To all of those who have complained over the years about my typos, misprints, errors, omitted words, dittography, haplography, misspellings, mistakes, scribal errors, or other minor boo-boos, I’m not sorry. There will be no erratum nor corrigendum issued (including any necessitated by my potential misuse of those words). None of these keyboardian goofs were accidental. It was my way of enabling you to be certain that these missives were being delivered by a human being. I typo, therefore I am. Not only were my countless typos intentional, they were prescient and prophetic (or prophylactic, I need to check Grammarly). It turns out that typos that once enraged readers are now all the rage. “Although typos and other mistakes don’t suddenly mean that a piece of writing is good or praiseworthy, to some people, they are at least signs that it is worth reading.

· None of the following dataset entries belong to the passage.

(* ===== verification/Command.v ===== *)
(** * The command lines: flags of the agent and of the controller

    pkg/client-options, the options of pkg/observability and pkg/agent/manager.go,
    and the wrapping of agent flags by the controller in
    cmd/ocm-status-addon/main.go.  A [pflag.FlagSet] is seen through the calls
    that define its flags, in order; what [VisitAll] then visits is a parameter. *)

From S2P Require Export GoLib.
From Stdlib Require Import Ascii.

Section command.
(** [float64] values, [rest.DefaultQPS] and [rest.DefaultBurst]. *)
Context {float64 : Type} (DefaultQPS : float64) (DefaultBurst : Z) {RT : GoRuntime}.

(** ** Calls that define flags *)

Inductive FlagCall : Type :=
| Float64Var (name : string) (value : float64) (usage : string)
| IntVar (name : string) (value : Z) (usage : string)
| StringVar (name : string) (value : string) (usage : string)
| BoolVar (name : string) (value : bool) (usage : string)
| LogsAddFlags.                             (* logs.AddFlags(config, flags) *)

(** ** pkg/client-options/client-options.go *)

Record ClientLimits : Type := MkLimits { cl_name : string; cl_description : string; QPS : float64; Burst : Z }.
Record ClientOptions : Type := MkOptions {
  co_limits : ClientLimits;
  co_ExplicitPath : string;          (* loadingRules.ExplicitPath *)
  co_CurrentContext : string;        (* the fields of overrides that are flags *)
  co_AuthInfo : string;
  co_Cluster : string
}.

On a base level, many of us are willing to invest time in reading a long email if we sense that someone actually wrote it, line by line.” (The basic rule these days: If a note is perfect, it was written by AI. If it has typos, it was written by a human. And if it has a lot of all-caps, it was written by a monster.) The Atlantic (Gift Article): The Typo Vibe Shift. “Some job applicants are intentionally adding typos to their cover letters to prove that they, and not an AI program, wrote them. Celebrities and CEOs are sending out error-ridden emails and Instagram Stories, and instead of getting a scolding, they are praised for sounding authentic. On some dating apps, where people are, somewhat absurdly, prompted to compose their profiles with AI, typos are apparently no longer an automatic repellant. Nicole Ellison, a University of Michigan professor whose 2006 study showed that dating profiles with spelling mistakes turn people off, now thinks people are warming to the Tinder typo. ‘A typo maybe signals that you actually do care.'” (Now you know: There’s never been a newsletter writer who cares more about their readers than I do.)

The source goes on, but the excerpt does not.